It's magpie swooping season
Spring means stealthy magpies swoop with a startling swoosh.
The dive-bombing birds use this scare tactic for only four to six weeks during breeding season and is the male magpie’s natural instinct to protect chicks in his nest.
Department for Environment and Water (DEW) Principal Ecologist, Wildlife, Dr Karl Hillyard said magpies usually bred between August and October.
“The males defend their nests from the time the eggs are laid until the young birds are ready to fly, and they will attack anything they consider to be a threat, from another bird or a dog to a human,” Dr Hillyard said.
“Magpies have excellent recall for faces and very long memories, so if you’ve been swooped before, or even if you just look like someone they swooped last year, you’re likely to get the same treatment again.
“They aren’t malicious – they’re just defending their young. It can be hard to remember that when you’re being swooped, though.
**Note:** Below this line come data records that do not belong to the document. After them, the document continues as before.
(** ** Dealing *)

Abbreviation deal_t := (list (option (list Z) * TopicAndPartition)).
Fixpoint deal (l : deal_t) (plan : BalanceStrategyPlan) : BalanceStrategyPlan :=
  match l with
  | [] => plan
  | (Some id, tp) :: l => deal l (AddToPlan plan id (tp_topic tp) [tp_partition tp])
  | (None, _) :: l => deal l plan
  end.
(** The partitions of [topic] dealt to [id] *)
Definition dealt (l : deal_t) (id topic : list Z) : list Z :=
  l ≫= fun e => if bool_decide (fst e = Some id /\ tp_topic (snd e) = topic) then [tp_partition (snd e)] else [].
Definition of_topic (tps : list TopicAndPartition) (topic : list Z) : list Z :=
  tps ≫= fun tp => if bool_decide (tp_topic tp = topic) then [tp_partition tp] else [].

Lemma dealt_cons who tp l id topic :
  dealt ((who, tp) :: l) id topic =
  (if bool_decide (who = Some id /\ tp_topic tp = topic) then [tp_partition tp] else []) ++ dealt l id topic.
Proof. done. Qed.
Lemma of_topic_cons tp l topic :
  of_topic (tp :: l) topic = (if bool_decide (tp_topic tp = topic) then [tp_partition tp] else []) ++ of_topic l topic.
Proof. done. Qed.
Lemma assigned_deal l plan id topic :
  assigned (deal l plan) id topic = assigned plan id topic ++ dealt l id topic.
Proof.
  revert plan. induction l as [|[[i|] tp] l IH]; intros plan; cbn [deal]; [by rewrite app_nil_r|..];
    rewrite IH, dealt_cons; [rewrite assigned_AddToPlan|by rewrite bool_decide_false by naive_solver].
  repeat case_bool_decide; try naive_solver. by rewrite <- app_assoc.
Qed.

Lemma bind_app_perm {A B} (f g : A -> list B) l : (l ≫= fun x => f x ++ g x) ≡ₚ (l ≫= f) ++ (l ≫= g).
Proof.
  induction l as [|x l IH]; cbn; [done|]. rewrite IH, <- !app_assoc. apply Permutation_app_head.
  rewrite !app_assoc. apply Permutation_app_tail, Permutation_app_comm.
Qed.
Lemma bind_nil {A B} (l : list A) : (l ≫= fun _ => @nil B) = [].
Proof. induction l; cbn; auto. Qed.
(** Of the elements of a duplicate-free list exactly one is [x], if it is there. *)
Lemma bind_at {A B} `{EqDecision A} (x : A) (v : list B) l :
  NoDup l -> (l ≫= fun y => if bool_decide (x = y) then v else []) = if bool_decide (x ∈ l) then v else [].
Proof.
  induction 1 as [|y l Hy _ IH]; cbn; [by rewrite bool_decide_false by by intros ?%elem_of_nil|].
  setoid_rewrite IH. destruct (decide (x = y)) as [->|Hne].
  - rewrite (bool_decide_true (y = y)), (bool_decide_false (y ∈ l)), bool_decide_true; [|by left|done..].
    by rewrite app_nil_r.
  - rewrite bool_decide_false by done. cbn. do 2 case_bool_decide; rewrite ?elem_of_cons in *; naive_solver.
Qed.
(* ===== verification/StickyMoves.v ===== *)
(** * Moving partitions keeps an assignment exact

    The invariant of the state [balance] threads through its helpers, and that every helper
    of [Sticky] preserves it without a fault. *)
From Stdlib Require Import ZArith Lia Bool.
From stdpp Require Import base tactics list numbers sorting.
From S2P Require Import Prelude StdMap Balance Sticky.

(** ** Map reads *)

Section AtOr.
Context {K : Type} `{KeyOrder K} {V : Type}.
Implicit Types (k : K) (m : list (K * V)).
Lemma at_or_some d k m v : map_find k m = Some v -> at_or d k m = v.
Proof. unfold at_or. by intros ->. Qed.
Lemma at_or_none d k m : map_find k m = None -> at_or d k m = d.
Proof. unfold at_or. by intros ->. Qed.
Lemma at_or_update_eq d f k m : at_or d k (map_update d f k m) = f (at_or d k m).
Proof. unfold at_or. by rewrite map_find_update_eq. Qed.
Lemma at_or_update_ne d f k k' m : k' <> k -> at_or d k' (map_update d f k m) = at_or d k' m.
Proof. intros Hne. unfold at_or. by rewrite map_find_update_ne. Qed.
Lemma map_assign_same k v m : map_sorted m -> map_find k m = Some v -> map_assign k v m = m.
Proof.
  induction m as [|[k0 v0] m IH]; [done|]. intros [Hlow Hs] Hf. cbn in Hf |- *.
  destruct (key_compare k k0) eqn:E.
  - by simplify_eq.
  - rewrite map_find_lower in Hf; [done|]. eapply Forall_impl; [exact Hlow|]. intros p. by apply key_lt_trans.
  - by rewrite IH.
Qed.
Lemma touch_id d k m : map_sorted m -> is_Some (map_find k m) -> touch d k m = m.
Proof. intros Hs [v Hv]. unfold touch, map_update. rewrite Hv. by apply map_assign_same. Qed.
Lemma map_keys_assign k v m :
  map_sorted m -> is_Some (map_find k m) -> map_keys (map_assign k v m) = map_keys m.
Proof.
  unfold map_keys. induction m as [|[k0 v0] m IH]; intros Hs [x Hx]; [done|]. destruct Hs as [Hlow Hs].
  cbn in Hx |- *. destruct (key_compare k k0) eqn:E.
  - done.
  - rewrite map_find_lower in Hx; [done|]. eapply Forall_impl; [exact Hlow|]. intros p. by apply key_lt_trans.
  - cbn. f_equal. apply IH; [done|by eexists].
Qed.
Lemma map_keys_update d f k m :
  map_sorted m -> is_Some (map_find k m) -> map_keys (map_update d f k m) = map_keys m.
Proof. apply map_keys_assign. Qed.
End AtOr.

(** ** A run that may only fail by running out of fuel *)

Definition safe {S A} (P : S -> Prop) (m : M S A) (Q : A -> S -> Prop) : Prop :=
  forall s, P s -> match m s with Done a s' => Q a s' | Fault f => f = FDiverge end.

Lemma safe_ret {S A} (P : S -> Prop) (a : A) Q : (forall s, P s -> Q a s) -> safe P (ret a) Q.
Proof. intros HQ s Hs. by apply HQ. Qed.
Lemma safe_bind {S A B} (P : S -> Prop) (m : M S A) (k : A -> M S B) Q R :
  safe P m Q -> (forall a, safe (Q a) (k a) R) -> safe P (bind m k) R.
Proof.
  intros Hm Hk s Hs. specialize (Hm s Hs). unfold bind. destruct (m s) as [a s'|f]; [|done].
  by apply Hk.
Qed.
Lemma safe_weaken {S A} (P P' : S -> Prop) (m : M S A) Q Q' :
  safe P m Q -> (forall s, P' s -> P s) -> (forall a s, Q a s -> Q' a s) -> safe P' m Q'.
Proof. intros Hm HP HQ s Hs. specialize (Hm s (HP s Hs)). destruct (m s); auto. Qed.
Lemma safe_get {S A B} (P : S -> Prop) (f : S -> A) (k : A -> M S B) Q :
  (forall a, safe (fun s => P s /\ f s = a) (k a) Q) -> safe P (bind (gets f) k) Q.
Proof. intros Hk s Hs. by apply (Hk (f s) s). Qed.

(** ** What the subscriptions offer *)

Class Subscriptions (offers : list Z -> topic_t -> Prop) (ids : list (list Z))
    (c2p : assignment_t) (p2c : consumers_t) : Prop := {
  sub_potential m p : p ∈ at_or [] m c2p <-> offers m p;
  sub_consumers m p : m ∈ at_or [] p p2c <-> offers m p;
  sub_topic m p q m' : offers m p -> fst q = fst p -> offers m' q -> offers m q;
  sub_ids m : m ∈ ids <-> is_Some (map_find m c2p)
}.

(** ** Map writes *)

Lemma map_keys_erase {K} `{KeyOrder K} {V} (k q : K) (m : list (K * V)) :
  map_sorted m -> q ∈ map_keys (map_erase k m) <-> q ∈ map_keys m /\ q <> k.
Proof.
  intros Hs. rewrite !map_keys_find. destruct (key_compare q k) eqn:E.
  - apply key_compare_eq in E as ->. rewrite map_find_erase_eq by done.
    split; [by intros []|by intros [_ []]].
  - assert (q <> k) by (intros ->; by rewrite key_compare_refl in E). rewrite map_find_erase_ne by done. tauto.
  - assert (q <> k) by (intros ->; by rewrite key_compare_refl in E). rewrite map_find_erase_ne by done. tauto.
Qed.
Lemma map_find_touch {K} `{KeyOrder K} {V} (d : V) (k q : K) (m : list (K * V)) :
  q <> k -> map_find q (touch d k m) = map_find q m.
Proof. intros Hne. unfold touch. by rewrite map_find_update_ne. Qed.
Lemma map_find_assign_cases {K} `{KeyOrder K} {V} (k q : K) (v x : V) (m : list (K * V)) :
  map_find q (map_assign k v m) = Some x -> (q = k /\ x = v) \/ (q <> k /\ map_find q m = Some x).
Proof.
  rewrite map_find_assign. destruct (key_compare q k) eqn:E.
  - apply key_compare_eq in E as ->. intros [= ->]. by left.
  - right. split; [|done]. intros ->. by rewrite key_compare_refl in E.
  - right. split; [|done]. intros ->. by rewrite key_compare_refl in E.
Qed.
Lemma map_find_erase_cases {K} `{KeyOrder K} {V} (k q : K) (x : V) (m : list (K * V)) :
  map_sorted m -> map_find q (map_erase k m) = Some x -> q <> k /\ map_find q m = Some x.
Proof.
  intros Hs. destruct (key_compare q k) eqn:E.
  - apply key_compare_eq in E as ->. by rewrite map_find_erase_eq.
  - intros Hq. assert (q <> k) by (intros ->; by rewrite key_compare_refl in E).
    by rewrite map_find_erase_ne in Hq.
  - intros Hq. assert (q <> k) by (intros ->; by rewrite key_compare_refl in E).
    by rewrite map_find_erase_ne in Hq.
Qed.

Section Invariant.
Context {offers : list Z -> topic_t -> Prop} {ids : list (list Z)} {c2p : assignment_t} {p2c : consumers_t}.
Context `{!Subscriptions offers ids c2p p2c}.

(** What a member holds while some members' assignments are set aside *)
Definition view (fx cur : assignment_t) (m : list Z) : list topic_t :=
  match map_find m fx with Some l => l | None => at_or [] m cur end.
(* ===== verification/StickySafety.v ===== *)
(** * Sticky assignment is exact

    Every stage of [balance] of [coev_kafka/balance_strategy.cpp] keeps the invariant of
    [StickyMoves], so that whatever number of passes it makes, the plan assigns each
    partition to exactly one subscriber of its topic. *)
From Stdlib Require Import ZArith Lia Bool.
From stdpp Require Import base tactics list numbers sorting.
From S2P Require Import Prelude StdMap Balance Sticky StickyMoves.

Lemma includes_spec l p : memberAssignmentsIncludeTopicPartition l p = true <-> p ∈ l.
Proof.
  unfold memberAssignmentsIncludeTopicPartition, topic_eqb. rewrite existsb_exists. split.
  - intros (x & Hx & E). apply bool_decide_eq_true in E as ->. by apply list_elem_of_In.
  - intros Hp. exists p. split; [by apply list_elem_of_In|by apply bool_decide_true].
Qed.
Lemma existsb_eqb_spec l p : existsb (topic_eqb p) l = true <-> p ∈ l.
Proof.
  unfold topic_eqb. rewrite existsb_exists. split.
  - intros (x & Hx & E). apply bool_decide_eq_true in E as <-. by apply list_elem_of_In.
  - intros Hp. exists p. split; [by apply list_elem_of_In|by apply bool_decide_true].
Qed.

(** ** Owners, recomputed from the assignment *)

Definition owners_in (K : list (list Z)) (o : owners_t) : Prop := forall p h, map_find p o = Some h -> h ∈ K.
Lemma owners_assign K m l o :
  m ∈ K -> owners_in K o ->
  let o' := fold_left (fun all partition => map_assign partition m all) l o in
  owners_in K o' /\ (forall p, is_Some (map_find p o) -> is_Some (map_find p o')) /\
  forall p, p ∈ l -> is_Some (map_find p o').
Proof.
  intros Hm. revert o. induction l as [|q l IH]; intros o Ho; cbn.
  { split; [done|]. split; [done|]. by intros p ?%elem_of_nil. }
  destruct (IH (map_assign q m o)) as (H1 & H2 & H3).
  { intros p h [[-> ->]|[_ Hp]]%map_find_assign_cases; [done|by eapply Ho]. }
  assert (forall p, is_Some (map_find p o) -> is_Some (map_find p (map_assign q m o))) as Hmono.
  { intros p Hp. destruct (decide (p = q)) as [->|]; [by rewrite map_find_assign_eq|by rewrite map_find_assign_ne]. }
  split; [exact H1|]. split; [auto|]. intros p [->|Hp]%elem_of_cons; [|by apply H3].
  apply H2. rewrite map_find_assign_eq. by eexists.
Qed.
Lemma owners_of_spec (a : assignment_t) m p :
  map_sorted a -> p ∈ at_or [] m a -> exists h, map_find p (owners_of a) = Some h /\ h ∈ map_keys a.
Proof.
  intros Hs Hp. unfold owners_of.
  cut (forall entries o K, owners_in K o -> (forall e, e ∈ entries -> fst e ∈ K) ->
    let o' := fold_left (fun all e => fold_left (fun all q => map_assign q (fst e) all) (snd e) all) entries o in
    owners_in K o' /\ (forall q, is_Some (map_find q o) -> is_Some (map_find q o')) /\
    forall e q, e ∈ entries -> q ∈ snd e -> is_Some (map_find q o')).
  { intros Hcut. destruct (Hcut a [] (map_keys a)) as (Hin & _ & Hall).
    - done.
    - intros e He. by apply list_elem_of_fmap_2.
    - unfold at_or in Hp. destruct (map_find m a) as [l|] eqn:E; [|by apply elem_of_nil in Hp].
      destruct (Hall (m, l) p) as [h Hh]; [by apply map_find_in|done|]. exists h. split; [exact Hh|]. by eapply Hin. }
  intros entries. induction entries as [|e entries IH]; intros o K Ho HK; cbn.
  { split; [done|]. split; [done|]. by intros e q ?%elem_of_nil. }
  destruct (owners_assign K (fst e) (snd e) o) as (H1 & H2 & H3); [apply HK; by left|done|].
  destruct (IH _ K H1) as (H4 & H5 & H6); [intros e' He'; apply HK; by right|].
  split; [exact H4|]. split; [auto|]. intros e' q [->|He]%elem_of_cons Hq; [by apply H5, H3|by eapply H6].
Qed.

Section Safety.
Context {offers : list Z -> topic_t -> Prop} {ids : list (list Z)} {c2p : assignment_t} {p2c : consumers_t}.
Context `{HS : !Subscriptions offers ids c2p p2c}.
Abbreviation inv := (@inv offers ids p2c).
Abbreviation good := (@good offers ids p2c).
“They only defend their nests within about a 50 m circumference, so the best way to avoid a visit from the black and white bombers is to take a detour around known nest sites if you can.”
Dr Hillyard added that magpies weren’t the only birds that swooped during spring, but they did have the worst reputation.
“Magpies also seem to be the only species that ever deliberately make contact,” he said.
The best way to avoid being swooped is to change your route, but if that’s not possible, here’s some tactics to avoid being swooped:
- Travel in groups as swooping birds usually only target individuals.
- Carry an open umbrella above your head.
- Wear sunglasses and a broad-brimmed hat.
- If you ride a bike, walk it through magpie territory or have a flag on the back of the bike that is higher than your head.
- Do not act aggressively. If you wave your arms about or shout, the magpies will see you as a threat to the nest – and not just this year, but for years to come.
- Walk, don’t run.
- Avoid making eye contact with the birds.